▶ WHAT THE EXERCISE ASKS: Once the line holding "else (nsec_verdict nsecs" is found in the listing below, write it out and each later line exactly, up to and including the one holding "match zip_cmp x".

* * *

Definition validate_denial (now : Z) (clk : nat → nat → Z)
    (authorities all_rrsigs : list ResourceRecord) (qname : str) (qtype : Z) (is_nxdomain : bool)
    (cache : DnsCache C) : DnssecStatus.t * DnsCache C :=
  let nsecs := filter (λ r, is_NSEC r = true) authorities in
  if decide (nsecs ≠ []) then
    let '(ok, cache) := verify_authority_rrsigs now clk authorities all_rrsigs 47 cache in
    if negb ok then (DnssecStatus.Indeterminate, cache)
    else (nsec_verdict nsecs qname qtype is_nxdomain, cache)
  else
    let nsec3s := filter (λ r, is_NSEC r = true) authorities in
    if decide (nsec3s ≠ []) then
      let '(ok, cache) := verify_authority_rrsigs now clk authorities all_rrsigs 50 cache in
      if negb ok then (DnssecStatus.Indeterminate, cache)
      else (nsec3_verdict nsec3s qname qtype is_nxdomain, cache)
    else (DnssecStatus.Indeterminate, cache).
End validation.

(** ** Lemmas on the canonical order *)

(** What the canonical order compares: the labels in lower case, from the root down. *)
Definition canonical_key (a : str) : list bytes := map ascii_lower (rev (nonempty_labels a)).

Abbreviation key_cmp := (lex_cmp bytes_cmp).

Lemma zip_cmp_lex x y :
  match zip_cmp x y with Eq => Nat.compare (length x) (length y) | other => other end =
  key_cmp (map ascii_lower x) (map ascii_lower y).
Proof.
  revert y. induction x as [|a x IH]; intros [|b y]; try done. cbn [zip_cmp map lex_cmp length].
  destruct (bytes_cmp (ascii_lower a) (ascii_lower b)); [|done..].
  rewrite <-IH. by rewrite Nat.compare_succ.
Qed.

Lemma canonical_order_key a b :
  canonical_dns_name_order a b = key_cmp (canonical_key a) (canonical_key b).
Proof.
  unfold canonical_dns_name_order, canonical_key. rewrite <-zip_cmp_lex. by rewrite !length_rev.
Qed.

Lemma key_cmp_gt x y : key_cmp x y = Gt ↔ key_cmp y x = Lt.
Proof. apply (cmp_gt_lt key_cmp). Qed.

(** ** Lemmas on type bitmaps *)

(** The windows of a bitmap, and the types they list. *)
Definition window_ok (w : Z * bytes) : Prop :=
  is_u8 w.1 ∧ bytes_ok w.2 ∧ (length w.2 <= 255)%nat.
Definition window_wire (w : Z * bytes) : bytes := w.1 :: Z.of_nat (length w.2) :: w.2.
Definition bitmap_wire (ws : list (Z * bytes)) : bytes := concat (map window_wire ws).

(** RFC 4034 section 4.1.2: bit [i] of window [w], from the left, stands for type [256 w + i]. *)
Definition window_lists (qtype : Z) (w : Z * bytes) : Prop :=
  w.1 = qtype / 256 ∧
  ∃ b, w.2 !! Z.to_nat (qtype mod 256 / 8) = Some b ∧ Z.testbit b (7 - qtype mod 8) = true.

Lemma land_mask b k : 0 ≤ k ≤ 7 → Z.land b (Z.shiftr 128 k) ≠ 0 ↔ Z.testbit b (7 - k) = true.
Proof.
  intros Hk. assert (Hs : Z.shiftr 128 k = 2 ^ (7 - k)).
  { rewrite Z.shiftr_div_pow2 by lia. change 128 with (2 ^ 7).
    rewrite <-Z.pow_sub_r by lia. done. }
  rewrite Hs. destruct (Z.testbit b (7 - k)) eqn:E.
  - split; [done|]. intros _ Hz.
    assert (Ht : Z.testbit (Z.land b (2 ^ (7 - k))) (7 - k) = true)
      by (rewrite Z.land_spec, E, Z.pow2_bits_true by lia; done).
    by rewrite Hz, Z.bits_0 in Ht.
  - split; [|done]. intros Hz. destruct Hz. apply Z.bits_inj'. intros n Hn.
    rewrite Z.land_spec, Z.bits_0. destruct (decide (n = 7 - k)) as [->|].
    + by rewrite E.
    + rewrite Z.pow2_bits_false by lia. by rewrite andb_false_r.
Qed.

Lemma nth_app_add {A} (pre l : list A) n d : nth (length pre + n) (pre ++ l) d = nth n l d.
Proof. rewrite app_nth2 by lia. f_equal. lia. Qed.

Lemma bitmap_loop_windows fuel pre ws tw k mask :
  Forall window_ok ws → (length (bitmap_wire ws) < fuel)%nat →
  bitmap_loop fuel (pre ++ bitmap_wire ws) tw k mask (length pre) = true ↔
  ∃ i w, ws !! i = Some w ∧ w.1 = tw ∧
    (∀ j w', (j < i)%nat → ws !! j = Some w' → ¬ (w'.1 = tw ∧ (k < length w'.2)%nat)) ∧
    ∃ b, w.2 !! k = Some b ∧ Z.land b mask ≠ 0.
Proof.
  intros Hws. revert fuel pre. induction Hws as [|[w bs] ws (_ & _ & Hlen) Hws IH];
    intros [|fuel] pre Hf; try lia; cbn [bitmap_loop].
  { rewrite decide_False by (unfold bitmap_wire; rewrite length_app; simpl; lia).
    split; [done|]. by intros (i & w & ? & _). }
  assert (Hwire : bitmap_wire ((w, bs) :: ws) = w :: Z.of_nat (length bs) :: bs ++ bitmap_wire ws) by done.
  rewrite Hwire in *. cbn [length] in Hf. rewrite length_app in Hf. simpl in Hlen.
  rewrite decide_True by (rewrite length_app; simpl; lia).
  pose proof (nth_app_add pre (w :: Z.of_nat (length bs) :: bs ++ bitmap_wire ws) 0 0) as N0.
  rewrite Nat.add_0_r in N0. rewrite N0, (nth_app_add pre). cbn [nth].
  rewrite Nat2Z.id. rewrite decide_False by (rewrite length_app; simpl; rewrite length_app; lia).
  case_decide as Hd.
  - destruct Hd as [-> Hk]. rewrite bool_decide_eq_true.
    rewrite <-Nat.add_assoc, (nth_app_add pre). cbn [Nat.add nth]. rewrite app_nth1 by done.
    assert (Hlk : bs !! k = Some (nth k bs 0)).
    { rewrite nth_lookup. destruct (lookup_lt_is_Some_2 bs k Hk) as [x ->]. done. }
    split.
    + intros Hm. exists 0%nat, (tw, bs). split_and!; [done|done|lia|]. by exists (nth k bs 0).
    + intros (i & w' & Hi & Hw' & Hmin & b & Hb & Hm). destruct i as [|i].
      * injection Hi as <-. simpl in Hb. rewrite Hlk in Hb. by injection Hb as ->.
      * destruct (Hmin 0%nat (tw, bs)); [lia|done|done].
  - specialize (IH fuel (pre ++ w :: Z.of_nat (length bs) :: bs)).
    replace (pre ++ w :: Z.of_nat (length bs) :: bs ++ bitmap_wire ws)
      with ((pre ++ w :: Z.of_nat (length bs) :: bs) ++ bitmap_wire ws) by (by rewrite <-app_assoc).
    replace (length pre + (2 + length bs))%nat with (length (pre ++ w :: Z.of_nat (length bs) :: bs))
      by (rewrite length_app; simpl; lia).
    rewrite IH by lia. split.
    + intros (i & w' & Hi & Hw' & Hmin & Hb). exists (S i), w'. split_and!; [done|done| |done].
      intros [|j] w'' Hj; [|apply Hmin; lia]. intros [= <-]. done.
    + intros (i & w' & Hi & Hw' & Hmin & b & Hb & Hm). destruct i as [|i].
      * injection Hi as <-. destruct Hd. split; [done|]. by apply lookup_lt_Some in Hb.
      * exists i, w'. split_and!; [done|done| |eauto]. intros j w'' Hj. apply (Hmin (S j)). lia.
Qed.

* * *

▶ EXERCISE RESPONSE:
    else (nsec_verdict nsecs qname qtype is_nxdomain, cache)
  else
    let nsec3s := filter (λ r, is_NSEC r = true) authorities in
    if decide (nsec3s ≠ []) then
      let '(ok, cache) := verify_authority_rrsigs now clk authorities all_rrsigs 50 cache in
      if negb ok then (DnssecStatus.Indeterminate, cache)
      else (nsec3_verdict nsec3s qname qtype is_nxdomain, cache)
    else (DnssecStatus.Indeterminate, cache).
End validation.

(** ** Lemmas on the canonical order *)

(** What the canonical order compares: the labels in lower case, from the root down. *)
Definition canonical_key (a : str) : list bytes := map ascii_lower (rev (nonempty_labels a)).

Abbreviation key_cmp := (lex_cmp bytes_cmp).

Lemma zip_cmp_lex x y :
  match zip_cmp x y with Eq => Nat.compare (length x) (length y) | other => other end =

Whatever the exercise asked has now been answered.